(* ===== verification/_CoqProject ===== *)
-Q . S2P
Prelude.v
Prog.v
Safe.v
Text.v
Sha256.v
Script.v
TxBuilder.v
Backoff.v
Float.v
FloatFacts.v
Strconv.v
Json.v
JsonFacts.v
Mime.v
Metrics.v
Store.v
Heap.v
Queue.v
Engine.v
Control.v
Lane.v
Chain.v
Wake.v
Liveness.v
Bootstrap.v
Recovery.v
Frame.v
Growth.v
Restart.v
Config.v
HttpClient.v
Http.v
Arcade.v
Woc.v
Network.v
Notifier.v
Sse.v
Server.v
App.v
Lifecycle.v
Command.v
Process.v
Scenario.v
NetScenario.v
(* ===== verification/Sha256.v ===== *)
(** * SHA-256

    [crypto/sha256.Sum256] of Go's standard library, as FIPS 180-4 defines it,
    on 32-bit words kept as [Z].  The script hash of a lock script is computed
    with it. *)

From S2P Require Import Prelude Text.
Open Scope Z_scope.

Module Sha256.

Definition w32 (z : Z) : Z := z mod two32.
Definition rotr (x n : Z) : Z := Z.lor (Z.shiftr x n) (w32 (Z.shiftl x (32 - n))).
Definition lnot32 (x : Z) : Z := two32 - 1 - x.

Definition Ch (x y z : Z) : Z := Z.lxor (Z.land x y) (Z.land (lnot32 x) z).
Definition Maj (x y z : Z) : Z := Z.lxor (Z.lxor (Z.land x y) (Z.land x z)) (Z.land y z).
Definition Sigma0 (x : Z) : Z := Z.lxor (Z.lxor (rotr x 2) (rotr x 13)) (rotr x 22).
Definition Sigma1 (x : Z) : Z := Z.lxor (Z.lxor (rotr x 6) (rotr x 11)) (rotr x 25).
Definition sigma0 (x : Z) : Z := Z.lxor (Z.lxor (rotr x 7) (rotr x 18)) (Z.shiftr x 3).
Definition sigma1 (x : Z) : Z := Z.lxor (Z.lxor (rotr x 17) (rotr x 19)) (Z.shiftr x 10).

(** ** Constants

    The first 32 bits of the fractional parts of the cube roots of the first 64
    primes, and of the square roots of the first 8. *)

Definition prime (n : nat) : bool :=
  (2 <=? n)%nat && forallb (fun d => negb (n mod d =? 0)%nat) (seq 2 (n - 2)).

Definition primes (count : nat) : list Z := take count (Z.of_nat <$> List.filter prime (seq 0 312)).

(** The largest [r] below [2 ^ bits] more than [acc] with [r ^ 3 <= x], bit by bit. *)
Fixpoint cube_root (bits : nat) (acc x : Z) : Z :=
  match bits with
  | O => acc
  | S k =>
      let r := acc + Z.shiftl 1 (Z.of_nat k) in
      cube_root k (if r * r * r <=? x then r else acc) x
  end.

Definition K : list Z := Eval vm_compute in
  (fun p => cube_root 36 0 (Z.shiftl p 96) mod two32) <$> primes 64.

Record hash8 := H8 { ha : Z; hb : Z; hc : Z; hd : Z; he : Z; hf : Z; hg : Z; hh : Z }.

Definition H0 : hash8 := Eval vm_compute in
  match (fun p => Z.sqrt (Z.shiftl p 64) mod two32) <$> primes 8 with
  | [a; b; c; d; e; f; g; h] => H8 a b c d e f g h
  | _ => H8 0 0 0 0 0 0 0 0
  end.

(** Big-endian bytes of a word. *)
Definition be_bytes (n : nat) (z : Z) : bytes :=
  (fun i => z2b (Z.shiftr z (8 * Z.of_nat (n - 1 - i)))) <$> seq 0 n.

Fixpoint be_words (n : nat) (bs : bytes) : list Z :=
  match n, bs with
  | S n, b0 :: b1 :: b2 :: b3 :: bs' =>
      (b2z b0 * 16777216 + b2z b1 * 65536 + b2z b2 * 256 + b2z b3) :: be_words n bs'
  | _, _ => []
  end.

(** The padded message: [0x80], zeros, and the length in bits on 8 bytes. *)
Definition pad (m : bytes) : bytes :=
  let len := Z.of_nat (length m) in
  m ++ [z2b 0x80] ++ replicate (Z.to_nat ((55 - len) mod 64)) (z2b 0) ++ be_bytes 8 (8 * len).

(** The message schedule, newest word first. *)
Fixpoint schedule (n : nat) (ws : list Z) : list Z :=
  match n with
  | O => ws
  | S n =>
      let get i := nth i ws 0 in
      schedule n (w32 (sigma1 (get 1%nat) + get 6%nat + sigma0 (get 14%nat) + get 15%nat) :: ws)
  end.

Definition round (h : hash8) (kw : Z * Z) : hash8 :=
  let T1 := w32 (hh h + Sigma1 (he h) + Ch (he h) (hf h) (hg h) + kw.1 + kw.2) in
  let T2 := w32 (Sigma0 (ha h) + Maj (ha h) (hb h) (hc h)) in
  H8 (w32 (T1 + T2)) (ha h) (hb h) (hc h) (w32 (hd h + T1)) (he h) (hf h) (hg h).

Definition compress (h : hash8) (block : bytes) : hash8 :=
  let ws := rev (schedule 48 (rev (be_words 16 block))) in
  let h' := fold_left round (zip K ws) h in
  H8 (w32 (ha h + ha h')) (w32 (hb h + hb h')) (w32 (hc h + hc h')) (w32 (hd h + hd h'))
     (w32 (he h + he h')) (w32 (hf h + hf h')) (w32 (hg h + hg h')) (w32 (hh h + hh h')).

Fixpoint blocks (n : nat) (m : bytes) (h : hash8) : hash8 :=
  match n with
  | O => h
  | S n => blocks n (drop 64 m) (compress h (take 64 m))
  end.

Definition digest (h : hash8) : bytes :=
  concat (be_bytes 4 <$> [ha h; hb h; hc h; hd h; he h; hf h; hg h; hh h]).

(** [sha256.Sum256] *)
Definition Sum256 (m : bytes) : bytes :=
  let p := pad m in digest (blocks (length p / 64)%nat p H0).

Lemma Sum256_length m : length (Sum256 m) = 32%nat.
Proof. reflexivity. Qed.

(** The test vectors of FIPS 180-4. *)
Example Sum256_abc :
  Strings.EncodeToString (Sum256 (String.list_byte_of_string "abc"))
  = "ba7816bf8f01cfea414140de5dae2223b00361a396177a9cb410ff61f20015ad"%string.
Proof. vm_compute. reflexivity. Qed.

Example Sum256_two_blocks :
  Strings.EncodeToString (Sum256 (String.list_byte_of_string
    "abcdbcdecdefdefgefghfghighijhijkijkljklmklmnlmnomnopnopq"))
  = "248d6a61d20638b8e5c026930c3e6039a33ce45964ff2167f6ecedd419db06c1"%string.
Proof. vm_compute. reflexivity. Qed.

End Sha256.
(* ===== verification/Script.v ===== *)
(** * The tagged-drop lock script (internal/txbuilder/script.go, mode.go)

    [lockScriptTag] normalizes an instance id to six UTF-8 bytes; the lock script
    pushes the tag and drops it; [ScriptHash] is the key WhatsOnChain indexes the
    script by. *)

From S2P Require Import Prelude Text Sha256.
Import Utf8 Strings.
Open Scope Z_scope.

Module Script.

(** The opcodes [script.OpDROP] and [script.OpTRUE] of the Bitcoin script
    language. *)
Definition OpDROP : Byte.byte := x75.
Definition OpTRUE : Byte.byte := x51.

Definition lockScriptTagBytes : nat := 6.

Definition space : Byte.byte := x20.

(** [copy(tag[offset:], encoded)] *)
Definition copy_at (tag : bytes) (offset : nat) (encoded : bytes) : bytes :=
  take offset tag ++ encoded ++ drop (offset + length encoded) tag.

(** The loop over the runes of the trimmed id. *)
Fixpoint tag_loop (rs : list Z) (tag : bytes) (offset : nat) : bytes :=
  match rs with
  | [] => tag
  | r :: rs' =>
      let encoded := encode_rune r in
      if (length tag <? offset + length encoded)%nat then tag
      else
        let tag := copy_at tag offset encoded in
        let offset := (offset + length encoded)%nat in
        if (offset =? length tag)%nat then tag else tag_loop rs' tag offset
  end.

Definition lockScriptTag (instanceID : string) : result bytes :=
  let tag := replicate lockScriptTagBytes space in
  let value := TrimSpace (String.list_byte_of_string instanceID) in
  if bool_decide (value = []) then Err ErrInstanceIDRequired
  else Ok (tag_loop (runes value) tag 0).

Definition TaggedDropLockScript (instanceID : string) : result bytes :=
  tag ← lockScriptTag instanceID;
  Ok ([z2b (Z.of_nat lockScriptTagBytes)] ++ tag ++ [OpDROP]).

Definition opTrueScript : bytes := [OpTRUE].

(** [ScriptHash]: the SHA-256 digest, reversed, in hex. *)
Definition ScriptHash (s : bytes) : string :=
  EncodeToString (rev (Sha256.Sum256 s)).

(** The examples of the repository's own tests. *)
Example ScriptHash_OpTRUE : ScriptHash opTrueScript
  = "6032c38c0bc0e91e726f1e55e1832e434509001a7aed5cfd881b6ef07215e84a"%string.
Proof. vm_compute. reflexivity. Qed.

Example tag_runner : TaggedDropLockScript "  ab  "
  = Ok ([x06; x61; x62; x20; x20; x20; x20; x75]).
Proof. vm_compute. reflexivity. Qed.

Example tag_wide_rune : TaggedDropLockScript "abcdeé"
  = Ok ([x06; x61; x62; x63; x64; x65; x20; x75]).
Proof. vm_compute. reflexivity. Qed.

(** ** What the tag is *)

(** The runes that fit: the longest prefix whose encoding has at most [n] bytes. *)
Fixpoint fitting (n : nat) (rs : list Z) : list Z :=
  match rs with
  | [] => []
  | r :: rs' =>
      if (length (encode_rune r) <=? n)%nat
      then r :: fitting (n - length (encode_rune r)) rs' else []
  end.

Lemma fitting_length n rs : (length (encode (fitting n rs)) <= n)%nat.
Proof.
  revert n. induction rs as [|r rs IH]; intros n; simpl; [lia|].
  case_if; [|simpl; lia]. apply Nat.leb_le in E.
  change (encode (r :: ?l)) with (encode_rune r ++ encode l).
  rewrite length_app. specialize (IH (n - length (encode_rune r))%nat). lia.
Qed.

Lemma fitting_prefix n rs : exists rest, rs = fitting n rs ++ rest /\
  match rest with
  | [] => True
  | r :: _ => (n < length (encode (fitting n rs)) + length (encode_rune r))%nat
  end.
Proof.
  revert n. induction rs as [|r rs IH]; intros n; simpl; [by exists []|].
  case_if.
  - apply Nat.leb_le in E. destruct (IH (n - length (encode_rune r))%nat) as (rest & Heq & Hmax).
    exists rest. split; [simpl; congruence|].
    destruct rest as [|r' rest]; [done|].
    change (encode (r :: ?l)) with (encode_rune r ++ encode l). rewrite length_app. lia.
  - apply Nat.leb_gt in E. exists (r :: rs). split; [done|]. simpl. lia.
Qed.

(** The loop fills the free part of the tag with the runes that fit. *)
Lemma tag_loop_spec rs pre n :
  tag_loop rs (pre ++ replicate n space) (length pre) =
  pre ++ encode (fitting n rs) ++ replicate (n - length (encode (fitting n rs))) space.
Proof.
  revert pre n. induction rs as [|r rs IH]; intros pre n; simpl.
  { by rewrite Nat.sub_0_r. }
  pose proof (encode_rune_length r) as Hr. autorewrite with len.
  destruct (Nat.leb_spec (length (encode_rune r)) n) as [Hle|Hgt].
  - replace ((length pre + n <? length pre + length (encode_rune r))%nat) with false
      by (symmetry; apply Nat.ltb_ge; lia).
    assert (copy_at (pre ++ replicate n space) (length pre) (encode_rune r) =
      (pre ++ encode_rune r) ++ replicate (n - length (encode_rune r)) space) as ->.
    { unfold copy_at. rewrite take_app_length, drop_app_add, drop_replicate.
      by rewrite (assoc_L (++)). }
    change (encode (r :: ?l)) with (encode_rune r ++ encode l). autorewrite with len.
    replace (n - (length (encode_rune r) + length (encode (fitting (n - length (encode_rune r)) rs))))%nat
      with (n - length (encode_rune r) - length (encode (fitting (n - length (encode_rune r)) rs)))%nat by lia.
    case_if.
    + apply Nat.eqb_eq in E. assert (n - length (encode_rune r) = 0)%nat as Hz by lia.
      pose proof (fitting_length 0 rs) as Hf. rewrite Hz in *.
      destruct (encode (fitting 0 rs)); [by rewrite !app_nil_r|simpl in Hf; lia].
    + rewrite <- length_app, IH. by rewrite <- !(assoc_L (++)).
  - replace ((length pre + n <? length pre + length (encode_rune r))%nat) with true
      by (symmetry; apply Nat.ltb_lt; lia).
    simpl. by rewrite Nat.sub_0_r.
Qed.

Lemma encode_rune_space : encode_rune 0x20 = [space].
Proof. done. Qed.

Lemma encode_spaces n : encode (replicate n 0x20) = replicate n space.
Proof. induction n as [|n IH]; [done|]. simpl. by rewrite <- IH. Qed.

Lemma lockScriptTag_value instanceID tag : lockScriptTag instanceID = Ok tag ->
  let rs := runes (TrimSpace (String.list_byte_of_string instanceID)) in
  tag = encode (fitting 6 rs) ++ replicate (6 - length (encode (fitting 6 rs))) space.
Proof.
  unfold lockScriptTag. intros H. invert_ok. exact (tag_loop_spec _ [] 6).
Qed.

Lemma lockScriptTag_length instanceID tag : lockScriptTag instanceID = Ok tag -> length tag = 6%nat.
Proof.
  intros ->%lockScriptTag_value. simpl. autorewrite with len.
  pose proof (fitting_length 6 (runes (TrimSpace (String.list_byte_of_string instanceID)))). lia.
Qed.

(** The tag of an instance id is exactly six bytes long; read as UTF-8 it is
    a prefix of the runes of the trimmed id, padded with spaces (so a multi-byte
    character is never split); and the prefix is the longest that fits: the next
    rune, if any, would not have fitted in six bytes. *)
Theorem lockScriptTag_spec instanceID tag :
  lockScriptTag instanceID = Ok tag ->
  let rs := runes (TrimSpace (String.list_byte_of_string instanceID)) in
  exists kept rest pad,
    rs = kept ++ rest /\
    length tag = 6%nat /\
    tag = encode kept ++ replicate pad space /\
    runes tag = kept ++ replicate pad 0x20 /\
    match rest with
    | [] => True
    | r :: _ => (6 < length (encode kept) + length (encode_rune r))%nat
    end.
Proof.
  intros Htag rs. pose proof (lockScriptTag_value _ _ Htag) as Hv. simpl in Hv. fold rs in Hv.
  destruct (fitting_prefix 6 rs) as (rest & Hrs & Hmax).
  exists (fitting 6 rs), rest, (6 - length (encode (fitting 6 rs)))%nat.
  split_and!; [done|by eapply lockScriptTag_length|done| |done].
  rewrite Hv, <- encode_spaces, <- (app_nil_r (encode (replicate _ _))).
  rewrite runes_encode, runes_encode; [by rewrite app_nil_r| |].
  - apply Forall_replicate. split; lia.
  - pose proof (runes_scalar (TrimSpace (String.list_byte_of_string instanceID))) as Hs.
    fold rs in Hs. rewrite Hrs in Hs. by apply Forall_app in Hs as [? _].
Qed.

Lemma lockScriptTag_spec_witness :
  exists kept rest pad,
    runes (TrimSpace (String.list_byte_of_string " abcdeéz ")) = kept ++ rest /\
    length kept = 5%nat /\ pad = 1%nat /\
    lockScriptTag " abcdeéz " = Ok (encode kept ++ replicate pad space).
Proof.
  destruct (lockScriptTag_spec " abcdeéz " [x61; x62; x63; x64; x65; x20]) as
    (kept & rest & pad & H1 & H2 & H3 & H4 & H5); [vm_compute; reflexivity|].
  exists [0x61; 0x62; 0x63; 0x64; 0x65], [0xe9; 0x7a], 1%nat.
  split_and!; vm_compute; reflexivity.
Defined.

(** An instance id is refused exactly when nothing is left of it after
    trimming, and every accepted id yields the eight-byte script that pushes its
    six-byte tag and drops it. *)
Theorem TaggedDropLockScript_spec instanceID :
  match TaggedDropLockScript instanceID with
  | Err e => e = ErrInstanceIDRequired /\ TrimSpace (String.list_byte_of_string instanceID) = []
  | Ok s => TrimSpace (String.list_byte_of_string instanceID) <> [] /\
      exists tag, lockScriptTag instanceID = Ok tag /\ length tag = 6%nat /\
        s = [x06] ++ tag ++ [OpDROP]
  end.
Proof.
  unfold TaggedDropLockScript. destruct (lockScriptTag instanceID) as [tag|e] eqn:Htag; simpl.
  - split.
    + unfold lockScriptTag in Htag. case_bool_decide; congruence.
    + exists tag. split_and!; [done|by eapply lockScriptTag_length|done].
  - unfold lockScriptTag in Htag. case_bool_decide; simplify_eq. done.
Qed.

(** Two deployments whose ids agree on the first six bytes get the same lock
    script and the same script hash, so the tag does not keep the UTXOs of
    [runner1] and [runner2] apart. *)
Theorem runner_tags_collide :
  "runner1"%string <> "runner2"%string /\
  TaggedDropLockScript "runner1" = TaggedDropLockScript "runner2" /\
  (ScriptHash <$> TaggedDropLockScript "runner1") = (ScriptHash <$> TaggedDropLockScript "runner2").
Proof. split_and!; [done|vm_compute; reflexivity..]. Qed.

End Script.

▸ Activity: Repeat only the lines above, from the first line of the entries through the line that contains "(rotr x 25).", including both ends.

▸ Response:
(* ===== verification/_CoqProject ===== *)
-Q . S2P
Prelude.v
Prog.v
Safe.v
Text.v
Sha256.v
Script.v
TxBuilder.v
Backoff.v
Float.v
FloatFacts.v
Strconv.v
Json.v
JsonFacts.v
Mime.v
Metrics.v
Store.v
Heap.v
Queue.v
Engine.v
Control.v
Lane.v
Chain.v
Wake.v
Liveness.v
Bootstrap.v
Recovery.v
Frame.v
Growth.v
Restart.v
Config.v
HttpClient.v
Http.v
Arcade.v
Woc.v
Network.v
Notifier.v
Sse.v
Server.v
App.v
Lifecycle.v
Command.v
Process.v
Scenario.v
NetScenario.v
(* ===== verification/Sha256.v ===== *)
(** * SHA-256

    [crypto/sha256.Sum256] of Go's standard library, as FIPS 180-4 defines it,
    on 32-bit words kept as [Z].  The script hash of a lock script is computed
    with it. *)

From S2P Require Import Prelude Text.
Open Scope Z_scope.

Module Sha256.

Definition w32 (z : Z) : Z := z mod two32.
Definition rotr (x n : Z) : Z := Z.lor (Z.shiftr x n) (w32 (Z.shiftl x (32 - n))).
Definition lnot32 (x : Z) : Z := two32 - 1 - x.

Definition Ch (x y z : Z) : Z := Z.lxor (Z.land x y) (Z.land (lnot32 x) z).
Definition Maj (x y z : Z) : Z := Z.lxor (Z.lxor (Z.land x y) (Z.land x z)) (Z.land y z).
Definition Sigma0 (x : Z) : Z := Z.lxor (Z.lxor (rotr x 2) (rotr x 13)) (rotr x 22).
Definition Sigma1 (x : Z) : Z := Z.lxor (Z.lxor (rotr x 6) (rotr x 11)) (rotr x 25).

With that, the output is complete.